* [Material for this task]:
┌────────
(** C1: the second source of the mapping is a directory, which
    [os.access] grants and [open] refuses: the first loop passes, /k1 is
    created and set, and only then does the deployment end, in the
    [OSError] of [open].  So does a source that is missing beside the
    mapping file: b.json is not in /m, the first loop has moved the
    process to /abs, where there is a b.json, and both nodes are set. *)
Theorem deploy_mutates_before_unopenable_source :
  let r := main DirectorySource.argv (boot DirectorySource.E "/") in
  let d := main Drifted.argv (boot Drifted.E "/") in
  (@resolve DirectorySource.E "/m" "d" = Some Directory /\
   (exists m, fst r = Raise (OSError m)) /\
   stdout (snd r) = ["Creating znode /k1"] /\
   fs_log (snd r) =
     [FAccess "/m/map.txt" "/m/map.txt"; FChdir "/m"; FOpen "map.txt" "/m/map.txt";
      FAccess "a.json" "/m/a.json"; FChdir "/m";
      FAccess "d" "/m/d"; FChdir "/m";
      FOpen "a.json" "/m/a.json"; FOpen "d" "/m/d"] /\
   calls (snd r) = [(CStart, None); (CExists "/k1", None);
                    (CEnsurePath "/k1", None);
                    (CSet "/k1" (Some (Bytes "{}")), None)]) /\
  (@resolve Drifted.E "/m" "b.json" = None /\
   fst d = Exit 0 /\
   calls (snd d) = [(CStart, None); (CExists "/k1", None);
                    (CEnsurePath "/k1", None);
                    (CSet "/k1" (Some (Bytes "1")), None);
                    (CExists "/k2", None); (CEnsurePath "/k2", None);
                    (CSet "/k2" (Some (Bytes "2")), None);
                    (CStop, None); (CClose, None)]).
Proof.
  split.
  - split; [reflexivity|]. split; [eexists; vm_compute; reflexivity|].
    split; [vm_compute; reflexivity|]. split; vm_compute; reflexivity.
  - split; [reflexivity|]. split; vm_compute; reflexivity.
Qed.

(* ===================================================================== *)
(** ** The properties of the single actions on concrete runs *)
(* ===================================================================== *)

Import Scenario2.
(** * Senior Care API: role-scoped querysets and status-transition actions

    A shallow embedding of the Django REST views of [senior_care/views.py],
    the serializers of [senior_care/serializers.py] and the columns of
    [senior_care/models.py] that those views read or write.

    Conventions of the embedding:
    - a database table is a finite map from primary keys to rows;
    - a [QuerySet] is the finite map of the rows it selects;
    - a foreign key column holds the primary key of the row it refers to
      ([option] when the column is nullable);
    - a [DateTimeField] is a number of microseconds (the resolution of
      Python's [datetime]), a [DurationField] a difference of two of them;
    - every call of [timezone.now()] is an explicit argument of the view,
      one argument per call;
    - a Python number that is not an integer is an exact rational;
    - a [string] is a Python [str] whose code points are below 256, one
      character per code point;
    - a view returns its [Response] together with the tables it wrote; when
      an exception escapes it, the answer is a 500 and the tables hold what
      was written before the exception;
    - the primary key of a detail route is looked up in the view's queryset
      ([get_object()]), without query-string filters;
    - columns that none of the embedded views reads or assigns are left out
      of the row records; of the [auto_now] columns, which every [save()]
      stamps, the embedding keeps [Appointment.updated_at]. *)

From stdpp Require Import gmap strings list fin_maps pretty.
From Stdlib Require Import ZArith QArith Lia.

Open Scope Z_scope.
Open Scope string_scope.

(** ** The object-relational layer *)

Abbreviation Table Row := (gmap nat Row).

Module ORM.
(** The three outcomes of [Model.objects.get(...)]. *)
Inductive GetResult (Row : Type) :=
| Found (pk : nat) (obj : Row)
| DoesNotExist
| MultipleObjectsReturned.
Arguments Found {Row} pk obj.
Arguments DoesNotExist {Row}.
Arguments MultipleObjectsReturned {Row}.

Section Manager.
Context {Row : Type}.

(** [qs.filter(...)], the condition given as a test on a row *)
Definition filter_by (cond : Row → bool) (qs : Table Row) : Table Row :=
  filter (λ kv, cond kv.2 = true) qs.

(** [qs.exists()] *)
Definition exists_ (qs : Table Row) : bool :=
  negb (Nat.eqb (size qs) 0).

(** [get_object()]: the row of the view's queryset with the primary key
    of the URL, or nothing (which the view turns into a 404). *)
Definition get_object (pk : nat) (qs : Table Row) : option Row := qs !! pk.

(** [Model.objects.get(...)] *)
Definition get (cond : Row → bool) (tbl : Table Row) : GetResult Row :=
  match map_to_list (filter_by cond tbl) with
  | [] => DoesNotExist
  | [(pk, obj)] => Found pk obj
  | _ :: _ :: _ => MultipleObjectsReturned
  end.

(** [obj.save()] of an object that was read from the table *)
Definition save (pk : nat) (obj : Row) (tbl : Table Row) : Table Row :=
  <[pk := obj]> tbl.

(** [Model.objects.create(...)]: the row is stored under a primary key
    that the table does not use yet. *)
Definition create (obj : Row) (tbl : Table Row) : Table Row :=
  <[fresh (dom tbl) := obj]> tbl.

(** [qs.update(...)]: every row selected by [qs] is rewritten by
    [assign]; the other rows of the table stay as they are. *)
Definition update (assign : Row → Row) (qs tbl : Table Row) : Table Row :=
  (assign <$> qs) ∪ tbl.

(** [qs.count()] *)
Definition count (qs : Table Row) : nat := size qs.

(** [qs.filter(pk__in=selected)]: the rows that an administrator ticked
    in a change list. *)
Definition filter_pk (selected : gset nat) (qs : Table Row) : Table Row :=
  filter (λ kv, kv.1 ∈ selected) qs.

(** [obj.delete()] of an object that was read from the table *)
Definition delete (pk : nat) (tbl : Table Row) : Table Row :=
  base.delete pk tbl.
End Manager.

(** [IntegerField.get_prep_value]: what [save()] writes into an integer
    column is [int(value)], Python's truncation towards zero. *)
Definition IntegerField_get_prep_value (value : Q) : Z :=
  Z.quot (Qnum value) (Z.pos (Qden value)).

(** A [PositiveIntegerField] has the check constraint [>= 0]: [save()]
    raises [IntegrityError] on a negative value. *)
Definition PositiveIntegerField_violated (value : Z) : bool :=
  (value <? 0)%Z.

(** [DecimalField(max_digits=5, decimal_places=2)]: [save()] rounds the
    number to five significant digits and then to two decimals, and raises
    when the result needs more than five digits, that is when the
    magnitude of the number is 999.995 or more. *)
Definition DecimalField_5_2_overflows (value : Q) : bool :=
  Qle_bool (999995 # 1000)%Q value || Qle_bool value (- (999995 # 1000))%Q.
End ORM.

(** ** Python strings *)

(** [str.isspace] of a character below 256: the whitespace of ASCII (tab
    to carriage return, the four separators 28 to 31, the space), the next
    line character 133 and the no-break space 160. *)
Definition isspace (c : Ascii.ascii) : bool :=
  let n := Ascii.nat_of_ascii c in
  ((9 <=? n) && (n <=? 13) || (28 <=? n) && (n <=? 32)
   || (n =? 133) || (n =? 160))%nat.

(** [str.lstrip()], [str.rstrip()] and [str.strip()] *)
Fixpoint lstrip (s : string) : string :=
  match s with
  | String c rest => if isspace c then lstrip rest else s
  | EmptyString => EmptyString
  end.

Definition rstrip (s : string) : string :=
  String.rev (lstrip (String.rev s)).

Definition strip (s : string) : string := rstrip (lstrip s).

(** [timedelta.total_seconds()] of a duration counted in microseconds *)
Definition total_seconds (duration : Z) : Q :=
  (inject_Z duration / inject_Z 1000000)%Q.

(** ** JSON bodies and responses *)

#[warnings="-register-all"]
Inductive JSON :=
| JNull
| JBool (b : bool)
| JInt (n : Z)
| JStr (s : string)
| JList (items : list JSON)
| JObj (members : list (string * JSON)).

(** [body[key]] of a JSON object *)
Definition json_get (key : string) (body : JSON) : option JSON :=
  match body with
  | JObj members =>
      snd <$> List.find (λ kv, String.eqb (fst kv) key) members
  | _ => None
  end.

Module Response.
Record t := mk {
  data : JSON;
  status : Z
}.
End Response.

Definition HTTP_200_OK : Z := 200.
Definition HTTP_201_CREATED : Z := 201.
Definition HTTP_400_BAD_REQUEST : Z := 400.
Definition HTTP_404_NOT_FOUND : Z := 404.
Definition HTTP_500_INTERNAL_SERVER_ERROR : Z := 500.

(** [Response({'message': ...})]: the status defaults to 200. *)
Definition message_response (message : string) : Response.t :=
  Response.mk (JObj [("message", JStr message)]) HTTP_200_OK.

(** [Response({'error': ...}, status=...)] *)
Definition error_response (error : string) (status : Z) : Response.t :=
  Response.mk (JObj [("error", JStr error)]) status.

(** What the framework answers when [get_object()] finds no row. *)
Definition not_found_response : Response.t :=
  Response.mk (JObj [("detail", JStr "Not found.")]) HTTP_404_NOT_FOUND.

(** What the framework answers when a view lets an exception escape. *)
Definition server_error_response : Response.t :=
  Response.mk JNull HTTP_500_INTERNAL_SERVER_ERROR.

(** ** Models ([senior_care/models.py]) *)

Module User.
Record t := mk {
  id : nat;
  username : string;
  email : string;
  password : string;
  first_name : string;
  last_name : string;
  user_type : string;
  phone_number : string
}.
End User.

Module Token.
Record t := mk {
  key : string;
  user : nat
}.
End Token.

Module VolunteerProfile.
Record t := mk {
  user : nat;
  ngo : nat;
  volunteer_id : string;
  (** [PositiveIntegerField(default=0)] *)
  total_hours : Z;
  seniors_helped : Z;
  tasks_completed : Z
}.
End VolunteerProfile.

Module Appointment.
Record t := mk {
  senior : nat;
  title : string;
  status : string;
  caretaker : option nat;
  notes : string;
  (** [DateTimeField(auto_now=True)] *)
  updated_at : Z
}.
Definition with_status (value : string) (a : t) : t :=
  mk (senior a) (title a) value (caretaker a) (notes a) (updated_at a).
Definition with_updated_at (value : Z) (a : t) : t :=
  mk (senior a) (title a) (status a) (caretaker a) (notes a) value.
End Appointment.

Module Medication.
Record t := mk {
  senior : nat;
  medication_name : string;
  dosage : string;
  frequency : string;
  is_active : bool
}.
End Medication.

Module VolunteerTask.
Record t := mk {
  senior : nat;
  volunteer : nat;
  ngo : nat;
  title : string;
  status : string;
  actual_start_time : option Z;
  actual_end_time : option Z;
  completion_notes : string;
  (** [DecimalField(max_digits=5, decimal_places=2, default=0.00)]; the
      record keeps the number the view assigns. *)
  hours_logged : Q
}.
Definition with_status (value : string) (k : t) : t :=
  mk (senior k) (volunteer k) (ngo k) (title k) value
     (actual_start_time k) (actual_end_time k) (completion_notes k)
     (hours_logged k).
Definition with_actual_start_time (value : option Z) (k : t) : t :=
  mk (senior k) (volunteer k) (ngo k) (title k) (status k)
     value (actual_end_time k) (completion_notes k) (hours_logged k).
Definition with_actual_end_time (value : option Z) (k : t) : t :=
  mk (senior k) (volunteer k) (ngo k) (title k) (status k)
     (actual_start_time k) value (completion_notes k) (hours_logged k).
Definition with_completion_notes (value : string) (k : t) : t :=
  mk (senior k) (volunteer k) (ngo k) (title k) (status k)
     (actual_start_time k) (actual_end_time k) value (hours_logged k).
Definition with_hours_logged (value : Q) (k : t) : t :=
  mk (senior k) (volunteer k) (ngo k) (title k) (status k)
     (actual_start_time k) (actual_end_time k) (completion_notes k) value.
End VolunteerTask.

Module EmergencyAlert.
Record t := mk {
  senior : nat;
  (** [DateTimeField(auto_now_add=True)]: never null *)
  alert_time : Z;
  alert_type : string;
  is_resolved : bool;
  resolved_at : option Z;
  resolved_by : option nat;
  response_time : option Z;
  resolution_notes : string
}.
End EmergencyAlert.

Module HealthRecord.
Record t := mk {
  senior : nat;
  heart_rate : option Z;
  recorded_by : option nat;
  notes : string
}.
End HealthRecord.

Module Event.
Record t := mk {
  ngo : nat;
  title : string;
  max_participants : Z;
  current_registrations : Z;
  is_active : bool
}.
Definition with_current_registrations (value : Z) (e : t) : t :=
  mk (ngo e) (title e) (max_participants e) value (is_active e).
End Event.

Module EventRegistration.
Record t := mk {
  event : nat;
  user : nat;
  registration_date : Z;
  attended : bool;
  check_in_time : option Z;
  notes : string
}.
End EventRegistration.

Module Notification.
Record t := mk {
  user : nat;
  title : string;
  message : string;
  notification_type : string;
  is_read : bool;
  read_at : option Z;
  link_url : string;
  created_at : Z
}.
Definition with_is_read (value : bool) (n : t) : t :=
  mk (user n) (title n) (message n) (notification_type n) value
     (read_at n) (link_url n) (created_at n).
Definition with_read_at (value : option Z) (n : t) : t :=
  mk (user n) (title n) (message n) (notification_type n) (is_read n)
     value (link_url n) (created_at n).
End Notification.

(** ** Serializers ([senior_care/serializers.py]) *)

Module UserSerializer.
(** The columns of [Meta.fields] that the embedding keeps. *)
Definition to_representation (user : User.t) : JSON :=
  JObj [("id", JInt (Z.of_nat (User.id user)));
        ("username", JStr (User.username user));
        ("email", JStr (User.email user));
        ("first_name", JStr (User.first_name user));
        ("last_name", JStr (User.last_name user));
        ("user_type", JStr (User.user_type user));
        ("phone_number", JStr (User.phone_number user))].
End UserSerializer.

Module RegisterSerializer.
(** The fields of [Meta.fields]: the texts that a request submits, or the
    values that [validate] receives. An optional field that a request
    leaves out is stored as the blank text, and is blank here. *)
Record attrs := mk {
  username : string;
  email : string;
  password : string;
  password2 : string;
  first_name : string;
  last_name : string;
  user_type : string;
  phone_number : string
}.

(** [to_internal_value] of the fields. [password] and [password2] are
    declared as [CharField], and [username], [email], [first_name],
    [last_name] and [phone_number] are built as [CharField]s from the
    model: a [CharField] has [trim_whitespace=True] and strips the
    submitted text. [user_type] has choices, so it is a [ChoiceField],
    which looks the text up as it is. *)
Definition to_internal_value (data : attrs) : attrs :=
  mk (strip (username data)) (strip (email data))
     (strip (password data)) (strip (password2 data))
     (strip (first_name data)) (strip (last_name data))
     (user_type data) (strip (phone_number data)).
└────────
When the line with "Definition delete (pk" is reached in the data above, begin copying, and stop after the line with "Definition DecimalField_5_2_overflows (value"; copy each line exactly, both ends included.

* [Answer box]:
Definition delete (pk : nat) (tbl : Table Row) : Table Row :=
  base.delete pk tbl.
End Manager.

(** [IntegerField.get_prep_value]: what [save()] writes into an integer
    column is [int(value)], Python's truncation towards zero. *)
Definition IntegerField_get_prep_value (value : Q) : Z :=
  Z.quot (Qnum value) (Z.pos (Qden value)).

(** A [PositiveIntegerField] has the check constraint [>= 0]: [save()]
    raises [IntegrityError] on a negative value. *)
Definition PositiveIntegerField_violated (value : Z) : bool :=
  (value <? 0)%Z.

(** [DecimalField(max_digits=5, decimal_places=2)]: [save()] rounds the
    number to five significant digits and then to two decimals, and raises
    when the result needs more than five digits, that is when the
    magnitude of the number is 999.995 or more. *)
Definition DecimalField_5_2_overflows (value : Q) : bool :=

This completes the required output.